LES NOUVEAUX DROITS DE LA FEMME MUSULMANE.
(Vorgelesen von Herrn Ign. Goldziher.)




Au dernier Congrès, que vous avez tenu à Rome, j’ai eu l’honneur de vous parler de la nécessité de relever les droits et la position sociale de la femme musulmane.

J’avais eu, pour cela, recours à l’histoire et je vous avais entretenu de la situation privilégiée des femmes arabes aux temps déjà lointains où la civilisation islamique était à son apogée.

Aujourd’hui je désire vous parler des progrès qu’a faits dans la vie intellectuelle et dans l’opinion des musulmans eux-mêmes, l’émancipation de leurs femmes ; et ceci est, à mon avis, un phénomène bien autrement important que la fortuite apparition dans le monde musulman de quelque femme civilisée et instruite.

De nos jours, c’est l’Égypte qui peut se dire le pays musulman le plus éclairé.

Grâce à son célèbre collège El-Ezhar, où affluent les étudiants de tous les points de l’Orient, elle est devenue le centre religieux des pays musulmans.

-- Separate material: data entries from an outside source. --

Lemma serves_translate s g k r a :
  mapper_ok s → serves s g k r → covers r (slot_of a) →
  translate (translations s) a = Some (physical g + (a - pointer g)).
Proof.
  intros Hs [Hr Ha _ Hptr Hv Hp0 Hpg Hent] Hc. rewrite translate_walk by apply Hs.
  destruct (covers_occ s k r _ Hs Hr Hc) as [Hw _]. unfold walk.
  unfold in_window in Hw. destruct (Z.leb_spec 0 (slot_of a)), (Z.ltb_spec (slot_of a) MMIO_SLOTS); try lia. simpl.
  destruct Hc as [_ Hc]. specialize (Hent (slot_of a - first_slot r) ltac:(lia)). unfold pte in Hent.
  replace (first_slot r + (slot_of a - first_slot r)) with (slot_of a) in Hent by lia. rewrite Hent. simpl.
  set (base := first_page (physical g)) in *. set (j := slot_of a - first_slot r) in *.
  assert (base mod PAGE = 0 ∧ 0 <= base + j * PAGE ∧ base + j * PAGE + PAGE <= PAGE_ADDRESS_MASK + PAGE) as (H1 & H2 & H3).
  { pose proof (v_end _ _ _ Hv) as Hend. fold base in Hend. rewrite <- Hpg in Hend.
    unfold base, j, first_page, Paging.PAGE_SIZE in *. split; [apply Z_mod_mult|].
    clear Hent Hr Hs. split; Z.div_mod_to_equations; lia. }
  destruct (page_entry_bits base j) as [-> _]; [done..|]. simpl. rewrite physical_of_entry by done. f_equal.
  rewrite Hptr. pose proof (proj1 (slot_of_iff a _) eq_refl) as Ha'. unfold slot_base, j, base, first_page in *.
  unfold MMIO_WINDOW_BASE, Paging.PAGE_SIZE in *. clear Hent Hr Hs. Z.div_mod_to_equations; lia.
Qed.

Lemma on_page_covers s g k r a pa :
  serves s g k r → on_page g a pa ↔ covers r (slot_of a) ∧ pa = physical g + (a - pointer g).
Proof.
  intros [_ Ha _ Hptr _ _ Hpg _]. unfold on_page, covers. rewrite <- Hpg.
  replace (pointer g - physical g mod PAGE) with (slot_base (first_slot r)) by lia.
  pose proof (proj1 (slot_of_iff a _) eq_refl) as Hs. unfold slot_base, Paging.PAGE_SIZE in *.
  split; intros [? ?]; split; try done; [split; [done|]|]; lia.
Qed.

Lemma translate_exact s gs a pa :
  mapper_ok s → linked s gs → translate (translations s) a = Some pa ↔ ∃ g, g ∈ gs ∧ on_page g a pa.
Proof.
  intros Hs Hl. split.
  - intros Ht. pose proof Ht as Hw. rewrite translate_walk in Hw by apply Hs. unfold walk in Hw.
    destruct (Z.leb_spec 0 (slot_of a)), (Z.ltb_spec (slot_of a) MMIO_SLOTS); try done. simpl in Hw.
    assert (in_window (slot_of a)) as Hi by done.
    destruct (occ s (slot_of a)) eqn:Ho.
    + apply (mo_occ _ Hs) in Ho as (k & r & Hr & Hc); [|done].
      destruct (li_granted _ _ Hl k r Hr) as (g & Hg & Hsv); [apply Hc|]. exists g. split; [done|].
      rewrite (on_page_covers s g k r) by done. split; [done|].
      rewrite (serves_translate s g k r) in Ht by done. congruence.
    + pose proof (mo_clear _ Hs _ Hi Ho) as Hz. unfold pte in Hz. by rewrite Hz in Hw.
  - intros (g & Hg & Hon). destruct (li_served _ _ Hl g Hg) as (k & r & Hsv).
    rewrite (on_page_covers s g k r) in Hon by done. destruct Hon as [Hc ->]. by eapply serves_translate.
Qed.

Lemma grants_apart s gs g g' a pa pa' :
  mapper_ok s → linked s gs → g ∈ gs → g' ∈ gs → on_page g a pa → on_page g' a pa' → g = g'.
Proof.
  intros Hs Hl Hg Hg' H1 H2.
  destruct (li_served _ _ Hl g Hg) as (k & r & Hsv), (li_served _ _ Hl g' Hg') as (k' & r' & Hsv').
  apply (on_page_covers s g k r) in H1 as [Hc1 _]; [|done]. apply (on_page_covers s g' k' r') in H2 as [Hc2 _]; [|done].
  assert (k = k') as <- by (eapply (mo_apart _ Hs); [apply Hsv|apply Hsv'|done|done]).
  pose proof (se_record _ _ _ _ Hsv) as Hr. rewrite (se_record _ _ _ _ Hsv') in Hr. injection Hr as <-.
  apply list_elem_of_lookup in Hg as (i & Hi), Hg' as (j & Hj).
  assert (i = j) as <-; [|congruence]. eapply NoDup_lookup; [apply (li_distinct _ _ Hl)|..].
  - rewrite list_lookup_fmap, Hi. done.
  - rewrite list_lookup_fmap, Hj. simpl. by rewrite (se_handle _ _ _ _ Hsv), (se_handle _ _ _ _ Hsv').
Qed.

(** ** Histories *)

(** Nothing is mapped: [mmio_p1_table] starts as zeroes. *)
Definition booted : state := State new (Translations (replicate (Z.to_nat MMIO_SLOTS) 0) []).

(** The calls of drivers, with the list of grants in force, and the processor,
    which buffers entries of the table and drops them as it likes. *)
Inductive step : state * list grant → state * list grant → Prop :=
| MapStep s gs p len fl m s' :
    u64 p → u64 len → map p len fl s = Done m s' →
    step (s, gs) (s', Grant (MmioMapping.handle m) (MmioMapping.pointer m) p len :: gs)
| MapFailed s gs p len fl e s' :
    u64 p → u64 len → map p len fl s = Fail e s' → step (s, gs) (s', gs)
| UnmapStep s gs h status s' :
    u64 h → unmap (E := Empty_set) h s = Done status s' →
    step (s, gs) (s', if status =? STATUS_OK then filter (λ g, handle g ≠ h) gs else gs)
| Buffered s gs l :
    (∀ a e, (a, e) ∈ l → (a, e) ∈ tlb (translations s) ∨
       ∃ i, in_window i ∧ a = slot_base i ∧ pte s i = Some e ∧ is_present e = true) →
    step (s, gs) (with_translations (Translations (p1_table (translations s)) l) s, gs).

Definition reachable (c : state * list grant) : Prop := rtc step (booted, []) c.

Lemma booted_ok : mapper_ok booted ∧ linked booted [].
Proof.
  assert (∀ k r, records (mapper booted) !! k = Some r → r = EMPTY) as Hrec.
  { intros k r [-> _]%lookup_replicate. done. }
  split; split.
  - split; [|done|by intros ? ? []%not_elem_of_nil]. split; [done|]. by apply Forall_replicate.
  - done.
  - intros k r ->%Hrec. by split; [unfold MAX; simpl; lia|].
  - by intros k j r q i ->%Hrec _ [? _].
  - intros i Hi. split; [|by intros (k & r & ->%Hrec & [? _])].
    unfold occ, Frame.bit. simpl. case_match eqn:Hw; [|done]. apply (lookup_replicate_1 8) in Hw as [-> _]. by rewrite Z.bits_0.
  - intros i Hi _. apply (lookup_replicate_2 (Z.to_nat MMIO_SLOTS) 0). unfold in_window in Hi. lia.
  - by intros g []%not_elem_of_nil.
  - by intros k r ->%Hrec.
  - apply NoDup_nil_2.
Qed.

Lemma buffered_ok s gs l :
  (∀ a e, (a, e) ∈ l → (a, e) ∈ tlb (translations s) ∨
     ∃ i, in_window i ∧ a = slot_base i ∧ pte s i = Some e ∧ is_present e = true) →
  mapper_ok s → linked s gs →
  let s' := with_translations (Translations (p1_table (translations s)) l) s in mapper_ok s' ∧ linked s' gs.
Proof.
  intros Hb Hs Hl s'. split.
  - pose proof (mo_shape _ Hs) as [Hbits Htable Hco]. destruct Hs. split; try done. split; try done. intros a e Hin.
    destruct (Hb a e Hin) as [Hold|Hnew]; [by apply Hco|done].
  - destruct Hl as [H1 H2 H3]. split; [|..|done].
    + intros g Hg. destruct (H1 g Hg) as (k & r & []). exists k, r. by split.
    + intros k r Hr Ha. destruct (H2 k r Hr Ha) as (g & Hg & []). exists g. split; [done|]. by split.
Qed.
#[export] Instance tied_invariant : IommuOps.BackendInvariant tied.
Proof.
  split.
  - intros o h dev phys size access (c & Hin & Hg & Hcp) Hsz Hd Hd' Hp Hp' _. pose proof Hg as [Hc Hset]. simpl. rewrite Hin.
    assert (u64 dev ∧ u64 phys) as [? ?] by (unfold in_width; lia).
    destruct (locked_wp STATUS_IO_ERROR _ c _ (map_span_ok PAGES BATCHES MAX_BATCH_PAGES c h dev phys size access
      (λ _ _, False) Hc Hset ltac:(done) ltac:(done) ltac:(lia))) as (status & c' & -> & Hpost).
    exists c'. split; [done|]. simpl. apply (tied_map c); [done..|].
    destruct Hpost as [(-> & _ & ?)|(i & ps & b0 & _ & Hi & Hsg & Hss)]; [by left|right]. by exists i, ps, b0.
  - intros o h dev size (c & Hin & Hg & Hcp) _. pose proof Hg as [Hc Hset]. simpl. rewrite Hin.
    destruct (locked_wp STATUS_IO_ERROR _ c _ (unmap_span_ok PAGES BATCHES c h dev size
      (λ _ _, False) Hc Hset)) as (status & c' & -> & Hpost). exists c'. split; [done|]. simpl.
    destruct Hpost as [(_ & -> & ->)|(i & b & res & _ & Hi & Hn & Hc' & Hset' & _ & Hk & Hbs & ->)]; [done|].
    split; [by split|]. by apply (tied_unmap c _ dev size i b res).
  - intros o h (c & Hin & Hg & Hcp) Hnil. pose proof Hg as [Hc Hset]. simpl. rewrite Hin.
    destruct (locked_wp STATUS_IO_ERROR _ c _ (backend_release_ok PAGES BATCHES c h (λ _ _, False) Hc Hset)) as (status & c' & -> & Hpost).
    exists c'. split; [done|]. simpl. rewrite Hnil in *.
    destruct Hpost as [(_ & _ & ->)|[(_ & _ & Hc' & Hset' & _ & _ & _ & _ & Hsub)|(_ & _ & [Hc' Hidle _ _ _ _ _] & _)]]; [done| |].
    + split; [by split|]. assert (∀ j b, batches c !! j = Some b → used b → was_active b = false) as Hnone.
      { intros j b Hj Hu. destruct (was_active b) eqn:Hwa; [|done].
        destruct (cp_active _ _ Hcp j b Hj Hu Hwa) as (x & Hx & _). inversion Hx. }
      split; [| |by intros x Hx; inversion Hx].
      * intros j b Hj Hu Hwa. destruct (Hsub j b Hj Hu) as (b0 & Hj0 & Hu0 & Hb).
        assert (was_active b = was_active b0) as Hsame by (by destruct Hb as [-> | ->]).
        by rewrite Hsame, (Hnone j b0 Hj0 Hu0) in Hwa.
      * intros j b Hj Hu _. destruct (Hsub j b Hj Hu) as (b0 & Hj0 & Hu0 & Hb).
        pose proof (cp_failed _ _ Hcp j b0 Hj0 Hu0 (Hnone j b0 Hj0 Hu0)). by destruct Hb as [-> | ->].
    + split; [|by apply coupled_idle]. split; [done|]. intros j b Hj Hu. by destruct (Hidle j b Hj).
Qed.

(** ** Histories of the stack *)

#[local] Abbreviation world := (@IommuDomain.world (ObservedBackend.t (option core))).
Implicit Types (w : world).
(** ** A state with indexed actions and outcomes *)

(** Modelled from the spec: an action owns zero or more outcomes, each one
    member of nature's uncertainty set ([Action.hpp] is not part of the
    sources at hand). *)
Record Action : Type := mk_action {
  outcomes : list Transition
}.

(** Modelled from the spec: a state owns zero or more actions ([State.hpp]
    is not part of the sources at hand). *)
Record State : Type := mk_state {
  actions : list Action
}.

(** The element a [long] id designates, if any. *)
Definition at_id {A : Type} (v : list A) (id : Z) : option A :=
  if decide (0 ≤ id) then v !! Z.to_nat id else None.

(** Modelled from the spec: the outcome a pair of ids resolves to; the
    action id indexes the state's actions, the outcome id the outcomes of
    that action. Nothing is resolved when either id designates nothing, in
    particular on a terminal state. The lookup does not inspect the outcome
    it finds: an outcome without entries, which the spec counts as a model
    error, is returned as it is stored. *)
Definition resolve (s : State) (a o : Z) : res Transition :=
  match at_id (actions s) a with
  | Some act =>
      match at_id (outcomes act) o with
      | Some t => Ok t
      | None => Err Undefined
      end
  | None => Err Undefined
  end.

(** Modelled from the spec: terminal iff the state owns zero actions. *)
Definition State_is_terminal (s : State) : bool :=
  match actions s with
  | [] => true
  | _ :: _ => false
  end.

(** Modelled from the spec: the validity check of a pair of ids: the action
    id indexes an existing action of the state and the outcome id an existing
    outcome of that action. *)
Definition State_is_action_outcome_correct (s : State) (a o : Z) : bool :=
  match at_id (actions s) a with
  | Some act =>
      match at_id (outcomes act) o with
      | Some _ => true
      | None => false
      end
  | None => false
  end.

(** Modelled from the spec: the resolved expected immediate reward. *)
Definition State_mean_reward (s : State) (a o : Z) : res prec_t :=
  let* t := resolve s a o in Ok (t_mean_reward t).

(** Modelled from the spec: normalizing a state rescales every outcome of
    every action. *)
Definition Action_normalize (act : Action) : res Action :=
  let* ts := res_map t_normalize (outcomes act) in Ok (mk_action ts).
Lemma join_document_get st t d0 now d :
  JsMap.get (documentUsers (join_document st t d0 now).1) d
  = if decide (d0 = d)
    then Some (JsSet.add
                 (default []
                    (JsMap.get (documentUsers (leave_previous_rooms t st)) d0))
                 t)
    else JsMap.get (documentUsers (leave_previous_rooms t st)) d.
Proof.
  unfold join_document. set (st0 := leave_previous_rooms t st).
  set (st1 := socket_join t d0 st0).
  set (st2 := if JsMap.has (documentUsers st1) d0 then st1 else _).
  set (st3 := with_documentUsers _ st2).
  pose proof (documentUsers_getDocumentState st3 d0 now) as Hg.
  destruct (getDocumentState st3 d0 now) as [state st4].
  cbn [fst snd] in *. rewrite Hg.
  assert (documentUsers st1 = documentUsers st0) as Hu1 by done.
  unfold st3, st2, JsMap.has. rewrite Hu1.
  destruct (JsMap.get (documentUsers st0) d0) eqn:E;
    cbn [documentUsers with_documentUsers]; rewrite ?Hu1;
    destruct (decide (d0 = d)) as [<- | Hne];
    rewrite ?JsMap_get_set_eq, ?JsMap_get_set_ne by done;
    rewrite ?E; done.
Qed.

Lemma registered_join_document st t d0 now d s :
  registered (join_document st t d0 now).1 d s →
  registered st d s ∨ (d = d0 ∧ s = t).
Proof.
  intros [us [Hus Hs]]. rewrite join_document_get in Hus.
  destruct (decide (d0 = d)) as [<- | Hne].
  - injection Hus as <-. apply JsSet_elem_of_add in Hs as [Hs | ->]; [| auto].
    left. apply (registered_leave_previous_rooms t).
    destruct (JsMap.get (documentUsers (leave_previous_rooms t st)) d0)
      as [us0 |] eqn:E; [by exists us0 | by apply not_elem_of_nil in Hs].
  - left. apply (registered_leave_previous_rooms t). by exists us.
Qed.

Lemma registered_leave_document st t d0 d s :
  registered (leave_document st t d0).1 d s → registered st d s.
Proof.
  unfold leave_document. rewrite documentUsers_socket_leave.
  destruct (JsMap.get (documentUsers st) d0) as [users |] eqn:E.
  - intros [us [Hus Hs]].
    assert (JsMap.get
              (if decide (JsSet.size (JsSet.delete users t) = 0%Z)
               then JsMap.delete
                      (JsMap.set (documentUsers st) d0 (JsSet.delete users t))
                      d0
               else JsMap.set (documentUsers st) d0 (JsSet.delete users t))
              d = Some us) as Hus'.
    { destruct (decide (JsSet.size (JsSet.delete users t) = 0%Z));
        simpl in Hus; by rewrite ?documentUsers_socket_leave in Hus. }
    by destruct (registered_remove _ _ _ _ _ _ _ E Hus' Hs) as [Hreg _].
  - intros [us [Hus Hs]]. simpl in Hus.
    rewrite documentUsers_socket_leave in Hus. by exists us.
Qed.

Lemma registered_disconnect st t d s :
  rooms_ok st → registered (disconnect st t).1 d s →
  registered st d s ∧ s ≠ t.
Proof.
  intros [Hnd _] [us [Hus Hs]]. unfold disconnect in Hus. simpl in Hus.
  set (hasMeta := match userMetadata st !! t with Some _ => true | None => false end) in *.
  pose proof (disconnect_rooms_get t hasMeta (userMetadata st)
                (documentUsers st) (documentCache st) d Hnd) as Hg.
  destruct (disconnect_rooms _ _ _ _ _) as [[users' cache'] eff]. simpl in *.
  rewrite Hus in Hg.
  destruct (JsMap.get (documentUsers st) d) as [us0 |] eqn:E; [| done].
  destruct (JsSet.has us0 t) eqn:Hhas.
  - destruct (decide (JsSet.size (JsSet.delete us0 t) = 0%Z)); [done |].
    injection Hg as ->. apply JsSet_elem_of_delete in Hs as [Hs Hne].
    split; [by exists us0 | done].
  - injection Hg as ->. apply JsSet_has_false in Hhas.
    split; [by exists us0 |]. by intros ->.
Qed.

(** The registry of the handlers that do not touch it. *)
Lemma documentUsers_handle_other st ev :
  match ev with
  | JoinDocument _ _ _ | LeaveDocument _ _ | Disconnect _ => True
  | _ => documentUsers (handle st ev).1 = documentUsers st
  end.
Proof.
  destruct ev; simpl; try done.
  - unfold connect. by destruct (sids st !! s).
  - apply sids_send_changes.
  - unfold request_sync.
    pose proof (documentUsers_getDocumentState st docId now) as Hg.
    by destruct (getDocumentState st docId now) as [[state |] st'].
  - unfold cursor_move. by destruct (userMetadata st !! s).
  - unfold ai_generate. destruct (userMetadata st !! s); [| done].
    destruct (aiService st) as [svc |]; [| done].
    by destruct (generateCodeStream svc (gen_data rq) s now) as [svc' [msg | eff]].
  - unfold ai_resume. destruct (generators st !! k); [| done]. by destruct item.
  - unfold cleanup_tick. by destruct (aiService st).
  - unfold store_written. by destruct (documents st !! docId).
Qed.

(** A socket gets into a room by its own join-document for that document
    and in no other way. *)
Lemma registered_handle st ev d s :
  rooms_ok st → registered (handle st ev).1 d s →
  registered st d s ∨ ∃ now, ev = JoinDocument s d now.
Proof.
  intros Hok Hreg. pose proof (documentUsers_handle_other st ev) as Hu.
  destruct ev; cbn [handle] in *;
    try (left; unfold registered in *; by rewrite Hu in Hreg).
  - apply registered_join_document in Hreg as [H | [-> ->]]; eauto.
  - left. by apply (registered_disconnect st s0) in Hreg as [H _].
  - left. by apply (registered_leave_document st s0 docId).
Qed.

Lemma registered_own_join st s d0 now d :
  synced st →
  registered (join_document st s d0 now).1 d s → d = d0 ∨ d = s.
Proof.
  intros Hsync [us [Hus Hs]]. rewrite join_document_get in Hus.
  destruct (decide (d0 = d)) as [<- | Hne]; [by left |]. right.
  apply (socket_rooms_leave_previous_rooms s st).
  apply (synced_leave_previous_rooms s st Hsync). by exists us.
Qed.

Lemma single_room_handle st ev :
  rooms_ok st → synced st → single_room st → single_room (handle st ev).1.
Proof.
  intros Hok Hsync Hone s d1 d2 H1 H2.
  assert ((∃ d0 now, ev = JoinDocument s d0 now)
          ∨ ¬ (∃ d0 now, ev = JoinDocument s d0 now))
    as [(d0 & now & ->) | Hnot].
  { destruct ev; try (right; intros (? & ? & [=]); done).
    destruct (decide (s0 = s)) as [-> | Hne]; [left; eauto |].
    right. intros (? & ? & [=]). done. }
  - cbn [handle] in *.
    apply (registered_own_join st s d0 now d1 Hsync) in H1.
    apply (registered_own_join st s d0 now d2 Hsync) in H2.
    destruct H1 as [-> | ->], H2 as [-> | ->]; auto.
  - apply (registered_handle st ev d1 s Hok) in H1 as [H1 | [now ->]];
      [| exfalso; eauto].
    apply (registered_handle st ev d2 s Hok) in H2 as [H2 | [now ->]];
      [| exfalso; eauto].
    by apply Hone.
Qed.

(** X1: in every state the server reaches, a socket is a member of at
    most one document room, the room named by its own socket id apart:
    joining a document takes the socket out of the room it was in. *)
Theorem single_room_reachable ai docs evs :
  single_room (run (initial ai docs) evs).1.
Proof.
  assert (∀ st, rooms_ok st ∧ synced st ∧ single_room st →
                single_room (run st evs).1) as H.
  { induction evs as [| ev evs IH]; intros st (Hok & Hs & Hone); simpl;
      [done |].
    pose proof (rooms_ok_handle st ev Hok) as Hok'.
    pose proof (synced_handle st ev Hok Hs) as Hs'.
    pose proof (single_room_handle st ev Hok Hs Hone) as Hone'.
    destruct (handle st ev) as [st' eff]. simpl in *.
    specialize (IH st' (conj Hok' (conj Hs' Hone'))).
    by destruct (run st' evs) as [st'' effs]. }
  apply H. split_and!.
  - split; [apply NoDup_nil_2 | constructor].
  - intros d t [us [Hus _]]. done.
  - intros s d1 d2 [us [Hus _]]. done.
Qed.

(** X2: a socket is a member of a room only if it has sent a
    join-document for that document: nothing else puts a socket into a
    member set. *)
Theorem registered_needs_join ai docs evs d s :
  registered (run (initial ai docs) evs).1 d s →
  ∃ now, JoinDocument s d now ∈ evs.
Proof.
  assert (∀ st, rooms_ok st → registered (run st evs).1 d s →
                registered st d s ∨ ∃ now, JoinDocument s d now ∈ evs) as H.
  { induction evs as [| ev evs IH]; intros st Hok; simpl; [auto |].
    pose proof (rooms_ok_handle st ev Hok) as Hok'.
    pose proof (registered_handle st ev d s Hok) as Hstep.
    destruct (handle st ev) as [st' eff]. simpl in *.
    specialize (IH st' Hok').
    destruct (run st' evs) as [st'' effs]. simpl in *.
    intros Hreg. destruct (IH Hreg) as [H | [now Hin]].
    - destruct (Hstep H) as [H' | [now ->]]; [by left |].
      right. exists now. left.
    - right. exists now. by right. }
  intros Hreg. destruct (H (initial ai docs)) as [[us [Hus _]] | Hj];
    [| exact Hreg | | exact Hj].
  - split; [apply NoDup_nil_2 | constructor].
  - done.
Qed.

Lemma registered_needs_join_witness :
  ∃ now, JoinDocument "A" "D1" now
         ∈ [Connect "A"; JoinDocument "A" "D1" 100%Z;
            SetUserIdentity "A" "D1" "alice" "red"].
Proof.
  apply (registered_needs_join true {[ "D1" := Some "" ]}
           [Connect "A"; JoinDocument "A" "D1" 100%Z;
            SetUserIdentity "A" "D1" "alice" "red"] "D1" "A").
  exists ["A"]. split; [reflexivity | compute_done].
Defined.

(** X3: the registry never lists a socket that is not connected: in
    every reachable state each member of a room is a live connection that
    socket.io holds in the room of that name. *)
Theorem members_are_connected ai docs evs d s :
  registered (run (initial ai docs) evs).1 d s →
  connected (run (initial ai docs) evs).1 s = true
  ∧ receives (run (initial ai docs) evs).1 (io_to d) s = true.
Proof.
  intros Hreg. destruct (reachable_ok ai docs evs) as [_ Hsync].
  specialize (Hsync d s Hreg). split.
  - unfold connected, socket_rooms in *.
    destruct (sids (run (initial ai docs) evs).1 !! s); [done |].
    by apply not_elem_of_nil in Hsync.
  - simpl. by apply JsSet_has_true.
Qed.

Lemma members_are_connected_witness :
  connected
    (run (initial true {[ "D1" := Some "" ]})
       [Connect "A"; Connect "B"; JoinDocument "A" "D1" 100%Z;
        Disconnect "B"]).1 "A" = true
  ∧ receives
      (run (initial true {[ "D1" := Some "" ]})
         [Connect "A"; Connect "B"; JoinDocument "A" "D1" 100%Z;
          Disconnect "B"]).1 (io_to "D1") "A" = true.
Proof.
  apply (members_are_connected true {[ "D1" := Some "" ]}
           [Connect "A"; Connect "B"; JoinDocument "A" "D1" 100%Z;
            Disconnect "B"] "D1" "A").
  exists ["A"]. split; [reflexivity | compute_done].
Defined.

(** ** Joining *)

Lemma getDocumentState_cache st d now :
  (getDocumentState st d now).1
  = documentCache (getDocumentState st d now).2 !! d.
Proof.
  unfold getDocumentState.
  destruct (documentCache st !! d) as [state |] eqn:Hc; simpl; [done |].
  destruct (documents st !! d) as [dc |] eqn:Hd; simpl; [| done].
  by rewrite lookup_insert_eq.
Qed.

Lemma documents_leave_previous_rooms s st :
  documents (leave_previous_rooms s st) = documents st.
Proof.
  unfold leave_previous_rooms. generalize (socket_rooms st s) as rooms.
  intros rooms. revert st.
  induction rooms as [| room rooms IH]; intros st; simpl; [done |].
  rewrite IH. apply leave_previous_room_documents.
Qed.

(** X4: after a join-document the socket is a member of the document's
    room, in the registry and in socket.io; it is sent the cached state of
    the document when there is one after hydration (nothing otherwise),
    and the room, the joiner included, is told the size of the member
    set. *)
Theorem join_document_outcome st s d now :
  ∃ users,
    JsMap.get (documentUsers (handle st (JoinDocument s d now)).1) d
      = Some users
    ∧ s ∈ users
    ∧ d ∈ socket_rooms (handle st (JoinDocument s d now)).1 s
    ∧ (handle st (JoinDocument s d now)).2
      = match documentCache (handle st (JoinDocument s d now)).1 !! d with
        | Some state =>
            [Emit (to_socket s)
               (document_state (content state) (version state))]
        | None => []
        end
        ++ [Emit (io_to d) (user_count_update (JsSet.size users))]
    ∧ receives (handle st (JoinDocument s d now)).1 (io_to d) s = true.
Proof.
  cbn [handle].
  pose proof (join_document_get st s d now d) as Hget.
  rewrite decide_True in Hget by done.
  eexists. split; [exact Hget |].
  assert (d ∈ socket_rooms (join_document st s d now).1 s) as Hroom.
  { unfold join_document. set (st0 := leave_previous_rooms s st).
    set (st3 := with_documentUsers _ _).
    pose proof (sids_getDocumentState st3 d now) as Hs.
    destruct (getDocumentState st3 d now) as [state st4]. cbn [fst snd] in *.
    unfold socket_rooms. rewrite Hs.
    assert (sids st3 = sids (socket_join s d st0)) as ->
      by (unfold st3; by destruct (JsMap.has _ _)).
    fold (socket_rooms (socket_join s d st0) s).
    rewrite socket_rooms_socket_join, decide_True by done.
    apply JsSet_elem_of_add. auto. }
  split_and!.
  - apply JsSet_elem_of_add. auto.
  - done.
  - unfold join_document in *. set (st0 := leave_previous_rooms s st) in *.
    set (st3 := with_documentUsers _ _) in *.
    pose proof (getDocumentState_cache st3 d now) as Hc.
    destruct (getDocumentState st3 d now) as [state st4]. cbn [fst snd] in *.
    rewrite <- Hc, Hget. done.
  - simpl. by apply JsSet_has_true.
Qed.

Grâce aussi à l’influence anglaise et à l’usage de la langue arabe, langue mère de tous les orientaux lettrés, elle peut prétendre à être le centre intellectuel de ces pays. Il en résulte donc naturellement que tous les essais de réforme opérés dans la législation musulmane, proviennent du pays des Pharaons.

Sans nous appesantir sur tous les moyens employés jusqu’ici pour tirer la femme musulmane de sa position vraiment servile, je me bornerai à vous dire un mot des efforts qui, en ces derniers temps, ont été le plus efficacement tentés dans ce but, et de quelques changements survenus à ce sujet dans la législation même. Je veux parler des tentatives de Kassime Émine Bey, qui s’est fait un grand nom comme législateur musulman, et qui travaille au même but que nous-mêmes, je veux dire à l’émancipation de la femme musulmane.

Nous espérons que son dernier livre, intitulé « La femme nouvelle », aura pour effet d’améliorer la position de la femme et d’apporter par là un progrès dans la société musulmane.

Kassime Émine Bey a entrepris de libérer la femme de l’esclavage et de l’ignorance dans lesquels elle végète en ce moment et de rapprocher ainsi la conception de la famille chez les mahométans de celles, si différentes, que s’en font les Européens. Il a formé dans ce but un cercle de musulmans civilisés qui l’aident à propager ses idées. Il a publié plusieurs brochures qui sont consacrées à cette question et il a fondé quelques journaux qui vulgarisent la manière toute nouvelle dont il entend le rôle de la femme et ses devoirs dans la famille et envers la société.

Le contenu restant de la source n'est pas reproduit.